The confession came to mind while listening to Sunday's sermon: "O Almighty God, merciful Father, I, a poor, miserable sinner, confess to Thee all my sins and iniquities, with which I have ever offended Thee and justly deserve Thy temporal and eternal punishment. But I am heartily sorry for them and sincerely repent of them; and I pray Thee, of Thy boundless mercy, and for the sake of the holy, innocent, bitter suffering and death of Thy beloved Son, Jesus Christ, to be gracious and merciful to me, a poor, sinful being."

This confession (and absolution which follows) wraps up the sermon from original sin, to rebellion, to the pinnacle of rebellion when the people shouted crucify Him, to victory and restoration. My head is so quick to think that I am an inherently good person (as opposed to what seems like the really bad people in the world), but the truth is that I am inherently a bad person just the same as everyone else. Original sin keeps me in a constant state of rebellion, striving to keep God's commandments and to do good because of the faith that is inside me. "If we say we have no sin, we deceive ourselves, and the truth is not in us." John 1:8

My private prayer confessions often include the words "a poor, miserable sinner." It puts my heart in sincere confession. I confess I am a total mess and unable to be anything more than in a state of constant rebellion against God's Will. God's Will is used interchangeably with "God's Law." Our bulletin notes questioned, "In what ways do you reject God's will for you and for your life?" and as I pondered I could think of three recent nudgings of the heart in which I have not yet found the energy or braveness to carry out. There I sat, during worship, with this prayer going through my head: "I a poor, miserable sinner confess to You O' Lord, that which I have left undone which has broken the second greatest commandment to love my neighbor as myself." (Mark 12:31)

Throughout scripture we read over and over the stories of rebellion and restoration. Just as throughout Biblical times, the cycle of rebellion and restoration is perpetual, never-ending, and constant in my every day. It makes me think of an unrelated analogy which my husband and I often laugh about. Many years ago, I was teaching my youngest son how God is present everywhere, that He was there in the room with us and also there in the bedroom with his brother.

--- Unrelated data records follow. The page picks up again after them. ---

(* ===== verification/Events.v ===== *)
(** * The events of operations

    Models [crates/sandbox-driver/src/event.rs] beyond the actions and error reports of
    [Errors]: subjects, bodies and envelopes of events, the context whose lock is held
    while an observer is handed an event ([EventContext]), and the lifecycle an operation
    emits ([EventEmitter::run] and [OperationReporter]). Operations are tasks, and a
    step is what one does between two awaits; any task may go next, and any may be dropped,
    also while the observer has its event. Source and operation ids are random and taken to
    differ: an operation's id is its task. An operation reports from one task at a
    time, and no reporter outlives its operation. *)

From S2P Require Import Prelude Text Errors DaytonaSnapshots.

#[local] Open Scope string_scope.
#[local] Open Scope list_scope.
#[local] Open Scope Z_scope.

(** ** Events *)

Inductive EventSubject :=
  | EsProvider
  | EsSandbox (id name : option string)
  | EsSnapshot (id name : option string)
  | EsVolume (id name : option string)
  | EsUnknown.

Definition sandbox (id : option string) : EventSubject := EsSandbox id None.
Definition pending_sandbox (name : option string) : EventSubject := EsSandbox None name.
Definition snapshot (id : option string) : EventSubject := EsSnapshot id None.
Definition pending_snapshot (name : option string) : EventSubject := EsSnapshot None name.
Definition volume (id : option string) : EventSubject := EsVolume id None.
Definition pending_volume (name : option string) : EventSubject := EsVolume None name.

Inductive ProgressUnit := Bytes | Items | Steps | Percent | PuUnknown.

Record Progress := mkProgress {
  pr_code : string;
  pr_message : option string;
  pr_completed : option Z;
  pr_total : option Z;
  pr_unit : option ProgressUnit;
}.

Definition progress_new (code : string) : Progress := mkProgress code None None None None.
Definition progress_message (message : string) (p : Progress) : Progress :=
  mkProgress (pr_code p) (Some message) (pr_completed p) (pr_total p) (pr_unit p).
Definition progress_amount (completed : Z) (total : option Z) (unit : ProgressUnit) (p : Progress) : Progress :=
  mkProgress (pr_code p) (pr_message p) (Some completed) total (Some unit).

Inductive ResourceState :=
  | OfSandbox (s : SandboxState)
  | OfSnapshot (s : SnapshotState)
  | OfVolume (s : VolumeState)
  | OfUnknown.

Inductive EventBody :=
  | OperationStarted (action : Action)
  | OperationProgress (action : Action) (progress : Progress)
  | OperationCompleted (action : Action) (duration : Z)
  | OperationFailed (action : Action) (duration : Z) (error : ErrorReport)
  | StateObserved (previous : option ResourceState) (current : ResourceState)
  | Notice (code message : string)
  | EbUnknown.

Definition is_terminal (b : EventBody) : bool :=
  match b with OperationCompleted _ _ | OperationFailed _ _ _ => true | _ => false end.

Record Event := mkEvent {
  ev_source : string;
  ev_sequence : Z;
  occurred_at : Z;
  ev_provider : string;
  ev_subject : EventSubject;
  operation_id : option nat;
  correlation_id : option string;
  ev_body : EventBody;
}.

(** ** A context and its operations *)

(** An event as its emitter composes it, before it has the lock. *)
Record Draft := mkDraft {
  dr_at : Z;
  dr_provider : string;
  dr_subject : EventSubject;
  dr_operation : option nat;
  dr_body : EventBody;
}.

(** Where an emitter goes on once its event was handed over: the operation begins, or goes
    on, or the emitter returns its outcome ([None] is success), or it returns from
    [state_observed] or [notice]. *)
Inductive After := ToOperation | ToBody | ToEnd (outcome : option Error) | ToReturn.

Inductive Phase := Emitting (d : Draft) (k : After) | Body | Ended (outcome : option Error) | Returned | Dropped.

(** One that only tells an observation or a notice has no action. *)
Record Task := mkTask {
  tk_provider : string;
  tk_action : option Action;
  tk_subject : EventSubject;
  tk_started : Z;
  tk_phase : Phase;
}.

Definition with_phase (p : Phase) (t : Task) : Task := mkTask (tk_provider t) (tk_action t) (tk_subject t) (tk_started t) p.

(** The lock's holder and the event the observer has; the events handed over; the
    monotonic clock. *)
Record Source := mkSource {
  next_sequence : Z;
  lock : option (nat * Event);
  observed : list Event;
  tasks : gmap nat Task;
  clock : Z;
}.

Definition set_task (t : nat) (k : Task) (s : Source) : Source :=
  mkSource (next_sequence s) (lock s) (observed s) (<[t := k]> (tasks s)) (clock s).

(** What the other side of the model does: tasks go on, the system clock says [at]. *)
Inductive Label :=
  | Begin (t : nat) (provider : string) (subject : EventSubject) (action : Action) (at_ : Z)
  | SetSubject (t : nat) (subject : EventSubject)
  | Report (t : nat) (p : Progress) (at_ : Z)
  | Finish (t : nat) (outcome : option Error) (at_ : Z)
  | Tell (t : nat) (provider : string) (subject : EventSubject) (body : EventBody) (at_ : Z)
  | Acquire (t : nat)
  | Observe (t : nat)
  | Drop (t : nat) (recorded : bool)
  | Forward (e : Event)
  | Tick (d : N).

Section Emitter.
Context (source_id : string) (correlation : option string) (to_string : Error -> string).

Definition start : Source := mkSource 0 None [] ∅ 0.

Definition with_subject (subject : EventSubject) (k : Task) : Task :=
  mkTask (tk_provider k) (tk_action k) subject (tk_started k) (tk_phase k).

Definition terminal_body (action : Action) (duration : Z) (outcome : option Error) : EventBody :=
  match outcome with
  | None => OperationCompleted action duration
  | Some error => OperationFailed action duration (report_of to_string error)
  end.

(** The envelope, once the sequence is known. *)
Definition stamp (sequence : Z) (d : Draft) : Event :=
  mkEvent source_id sequence (dr_at d) (dr_provider d) (dr_subject d) (dr_operation d) correlation (dr_body d).

(** [EventEmitter::run] up to its first event. *)
Definition begin_run (t : nat) (provider : string) (subject : EventSubject) (action : Action) (at_ : Z) (s : Source) : Task :=
  mkTask provider (Some action) subject (clock s)
    (Emitting (mkDraft at_ provider subject (Some t) (OperationStarted action)) ToOperation).

Definition report (t : nat) (k : Task) (action : Action) (p : Progress) (at_ : Z) : Task :=
  with_phase (Emitting (mkDraft at_ (tk_provider k) (tk_subject k) (Some t) (OperationProgress action p)) ToBody) k.

(** [EventEmitter::run] once the operation has its outcome. *)
Definition finish_run (t : nat) (k : Task) (action : Action) (outcome : option Error) (at_ : Z) (s : Source) : Task :=
  let duration := clock s - tk_started k in
  with_phase (Emitting (mkDraft at_ (tk_provider k) (tk_subject k) (Some t) (terminal_body action duration outcome)) (ToEnd outcome)) k.

(** [state_observed] and [notice]. *)
Definition tell (provider : string) (subject : EventSubject) (body : EventBody) (at_ : Z) (s : Source) : option Task :=
  match body with
  | StateObserved _ _ | Notice _ _ =>
      Some (mkTask provider None subject (clock s) (Emitting (mkDraft at_ provider subject None body) ToReturn))
  | _ => None
  end.

(** Where the emitter goes on; the operation's time counts from its start. *)
Definition go_on (k : Task) (a : After) (s : Source) : Task :=
  match a with
  | ToOperation => mkTask (tk_provider k) (tk_action k) (tk_subject k) (clock s) Body
  | ToBody => with_phase Body k
  | ToEnd outcome => with_phase (Ended outcome) k
  | ToReturn => with_phase Returned k
  end.

(** The operation that is running in a task. *)
Definition operating (s : Source) (t : nat) : option (Task * Action) :=
  match tasks s !! t with
  | Some k => match tk_phase k, tk_action k with Body, Some action => Some (k, action) | _, _ => None end
  | None => None
  end.

Definition live (k : Task) : bool := match tk_phase k with Emitting _ _ | Body => true | _ => false end.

To which my son replied with excitement as he looked up, "Oh yeah, and He's on the [ceiling] fan going round and round and round."

And there I am, on that ceiling fan with God going round and round and round, being covered by my baptism, rebelling, and being restored over and over again, instantaneously. I am forever turning my back on God in sin and He is forever turning me around in forgiveness, as I spin around and around and around. Dizzy sure does describe my life as I am rolling through the mountains of ups and downs in life. Spinning like a whirlwind. Feeling sky high and happy at the top of the roller coaster and feeling down at the bottom. It feels just like my pinball life, bouncing around, my own sin and wayward paths and Christ's forgiveness and redirection emulating my life. God is not done with me yet. I fall to my knees in confession and sadness and I fall to my knees in praise and happiness.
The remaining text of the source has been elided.